Stored data:
========================================================================
(* ===== verification/Probe.v ===== *)
(** * Store probes and unconfigured devices (evidence/courier/probe.go)

    The probe is the only thing that clears store_unavailable.  The set of
    devices observed while unconfigured is durable and bounded; a device leaves
    it only by a later admission. *)
From S2P Require Import Prelude GoBytes Json Routing Refusal Faults Store Queue Codec QueueInv QueueOps.
Import Routing Store Queue Codec QueueInv QueueOps.

Module Probe.

Definition probeFileName : string := ".ori-evidence-probe".
Definition unconfiguredFileName : string := ".ori-evidence-unconfigured".
Definition unconfiguredFileVersion : Z := 1.
Definition maxUnconfiguredDevices : Z := 256.
Definition devicesFaultSource : string := "devices".

(** [probe]: read the directory, draw fresh bytes, replace the probe file. *)
Definition probe (body : string) : EM qst unit :=
  (onDir (sys "evidence: probe read" (λ d, (tt, d))) ;;;
   onDir (sys "evidence: probe bytes" (λ d, (tt, d))) ;;;
   onDir (writeFileAtomicRaw queueTempPrefix probeFileName body))%em.

(** [Probe]: a failure raises this store's store_unavailable, a success clears it. *)
Definition ProbeOp (body : string) : EM qst unit := λ s,
  let '(r, s') := probe body s in
  (r, note Faults.StoreUnavailable (faultSource (cfg (sq s'))) (negb (is_ok r)) s').

Definition setUnconfigured (u : gset string) (ov : bool) (q : DurableQueue) : DurableQueue :=
  let '(MkQueue c en ho ba sz od by_ ns lo li lb di db _ _) := q in
  MkQueue c en ho ba sz od by_ ns lo li lb di db u ov.

Definition encodeUnconfigured (devices : list string) (overflow : bool) : string :=
  print (JObj [("v", jint unconfiguredFileVersion); ("devices", JArr (map jstr devices)); ("overflow", JBool overflow)]).

Definition writeUnconfiguredLocked : EM qst unit := λ s,
  let devices := merge_sort String.le (elements (unconfigured (sq s))) in
  let overflow := unconfiguredOverflow (sq s) in
  if bool_decide (devices = []) && negb overflow then
    match onDir (removeTolerant unconfiguredFileName "evidence: remove unconfigured record") s with
    | (Err e, s') => (Err e, noteStore (@Err unit e) s')
    | (Ok _, s') =>
      let '(r, s'') := onDir (syncDirectory "evidence: sync unconfigured record") s' in (r, noteStore r s'')
    end
  else writeFileAtomic unconfiguredFileName (encodeUnconfigured devices overflow) s.

(** A carriage was observed for a device that is not configured. *)
Definition NoteUnconfiguredDevice (device : string) : EM qst unit := λ s0,
  let s := note Faults.DeviceUnconfigured devicesFaultSource true s0 in
  let q := sq s in
  if decide (device ∈ unconfigured q) then (Ok tt, s)
  else if (maxUnconfiguredDevices <=? Z.of_nat (size (unconfigured q))) || negb (validRoutingDeviceID device) then
    if unconfiguredOverflow q then (Ok tt, s)
    else writeUnconfiguredLocked (MkSt (setUnconfigured (unconfigured q) true q) (sd s) (sf s))
  else writeUnconfiguredLocked
         (MkSt (setUnconfigured ({[device]} ∪ unconfigured q) (unconfiguredOverflow q) q) (sd s) (sf s)).

(** A completed admission for [device]. *)
Definition NoteAdmittedDevice (device : string) (s : qst) : qst :=
  let q := sq s in
  if decide (device ∈ unconfigured q) then
    let q1 := setUnconfigured (unconfigured q ∖ {[device]}) (unconfiguredOverflow q) q in
    match writeUnconfiguredLocked (MkSt q1 (sd s) (sf s)) with
    | (Err _, s1) => s1
    | (Ok _, s1) =>
      if bool_decide (size (unconfigured (sq s1)) = 0%nat) && negb (unconfiguredOverflow (sq s1))
      then note Faults.DeviceUnconfigured devicesFaultSource false s1
      else s1
    end
  else s.

(** ** Frames *)
Lemma dotted_probe : dotted probeFileName.
Proof. by eexists. Qed.
Lemma dotted_unconfigured : dotted unconfiguredFileName.
Proof. by eexists. Qed.

Lemma setUnconfigured_fields u ov q :
  entries (setUnconfigured u ov q) = entries q ∧ unconfigured (setUnconfigured u ov q) = u ∧
  unconfiguredOverflow (setUnconfigured u ov q) = ov ∧ cfg (setUnconfigured u ov q) = cfg q ∧
  nextSeq (setUnconfigured u ov q) = nextSeq q.
Proof. by destruct q. Qed.

Lemma qinv_setUnconfigured u ov q : qinv q → qinv (setUnconfigured u ov q).
Proof. intros [? [] ? ? ? ? ?]. destruct q. by split. Qed.

Lemma writeUnconfigured_spec s r s' :
  writeUnconfiguredLocked s = (r, s') → sq s' = sq s ∧ ∀ n, ¬ dotted n → same_at n (sd s) (sd s').
Proof.
  unfold writeUnconfiguredLocked. cbv zeta. case_match.
  - destruct (onDir (removeTolerant _ _) s) as [[[]|e] s1] eqn:E1; apply onDir_spec in E1 as (Q1 & _ & E1);
      assert (∀ n, ¬ dotted n → same_at n (sd s) (sd s1)) as F1
        by (intros n Hn; eapply removeTolerant_same; [|exact E1]; intros ->; apply Hn, dotted_unconfigured).
    + destruct (onDir (syncDirectory _) s1) as [r2 s2] eqn:E2. apply onDir_spec in E2 as (Q2 & _ & E2).
      intros [= <- <-]. destruct (noteStore_spec r2 s2) as [-> ->]. split; [congruence|].
      intros n Hn. etransitivity; [by apply F1|by eapply syncDirectory_same].
    + intros [= <- <-]. destruct (noteStore_spec (@Err unit e) s1) as [-> ->]. done.
  - intros H0. split; [by eapply writeFileAtomic_sq|]. intros n Hn. eapply writeFileAtomic_same; [done| |exact H0].
    intros ->. apply Hn, dotted_unconfigured.
Qed.

Lemma NoteUnconfiguredDevice_spec device s r s' :
  NoteUnconfiguredDevice device s = (r, s') → qinv (sq s) → qinv (sq s') ∧ records_same s s'.
Proof.
  unfold NoteUnconfiguredDevice. cbv zeta. intros H Hq.
  case_decide; [by simplify_eq|]. destruct (_ || _); [destruct (unconfiguredOverflow _); [by simplify_eq|]|].
  all: apply writeUnconfigured_spec in H as [E F]; cbn in E, F; rewrite E; split; [by apply qinv_setUnconfigured|];
    split; [rewrite E; apply setUnconfigured_fields|done].
Qed.

Lemma NoteAdmittedDevice_spec device s :
  qinv (sq s) → qinv (sq (NoteAdmittedDevice device s)) ∧ records_same s (NoteAdmittedDevice device s).
Proof.
  intros Hq. unfold NoteAdmittedDevice. cbv zeta. case_decide; [|split; [done|reflexivity]].
  destruct (writeUnconfiguredLocked _) as [r s1] eqn:E. apply writeUnconfigured_spec in E as [E F]. cbn in *.
  assert (qinv (sq s1) ∧ records_same s s1) as [H1 [H2 H3]].
  { rewrite E. split; [by apply qinv_setUnconfigured|]. split; [rewrite E; apply setUnconfigured_fields|done]. }
  repeat case_match; done.
Qed.

Lemma probe_spec body s r s' :
  probe body s = (r, s') → sq s' = sq s ∧ sf s' = sf s ∧ ∀ n, ¬ dotted n → same_at n (sd s) (sd s').
Proof.
  intros H. unfold probe in H. assert (∀ msg (s0 : qst) r0 s1,
    onDir (sys msg (λ d, (tt, d))) s0 = (r0, s1) → sq s1 = sq s0 ∧ sf s1 = sf s0 ∧ ∀ n, same_at n (sd s0) (sd s1)) as Hsys.
  { intros msg s0 r0 s1 (-> & -> & E)%onDir_spec. split_and!; [done..|]. intros n. eapply sys_same; [|exact E]. reflexivity. }
  em_inv H; destruct (Hsys _ _ _ _ Hm) as (Q1 & G1 & F1); [|done].
  em_inv Hk; destruct (Hsys _ _ _ _ Hm0) as (Q2 & G2 & F2);
    [|split_and!; [congruence..|]; intros n _; etransitivity; [by apply F1|done]].
  apply onDir_spec in Hk0 as (Q3 & G3 & E3). split_and!; [congruence..|]. intros n Hn.
  etransitivity; [by apply F1|]. etransitivity; [by apply F2|].
  eapply writeFileAtomicRaw_same; [| |exact E3].
  - apply not_dotted_prefix; [done|apply dotted_queueTempPrefix].
  - intros ->. apply Hn, dotted_probe.
Qed.

Lemma ProbeOp_spec body s r s' :
  ProbeOp body s = (r, s') → qinv (sq s) → qinv (sq s') ∧ records_same s s'.
Proof.
  unfold ProbeOp. destruct (probe body s) as [r0 s0] eqn:E. apply probe_spec in E as (E & _ & F).
  intros [= <- <-] Hq. unfold note, records_same. cbn. by rewrite E.
Qed.
End Probe.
========================================================================
* WHAT TO WORK ON
Give only the lines from the one holding "Definition probe (body" through the one holding "onDir (writeFileAtomicRaw queueTempPrefix", each restated exactly as it appears above.

* EXPECTED ANSWER
Definition probe (body : string) : EM qst unit :=
  (onDir (sys "evidence: probe read" (λ d, (tt, d))) ;;;
   onDir (sys "evidence: probe bytes" (λ d, (tt, d))) ;;;
   onDir (writeFileAtomicRaw queueTempPrefix probeFileName body))%em.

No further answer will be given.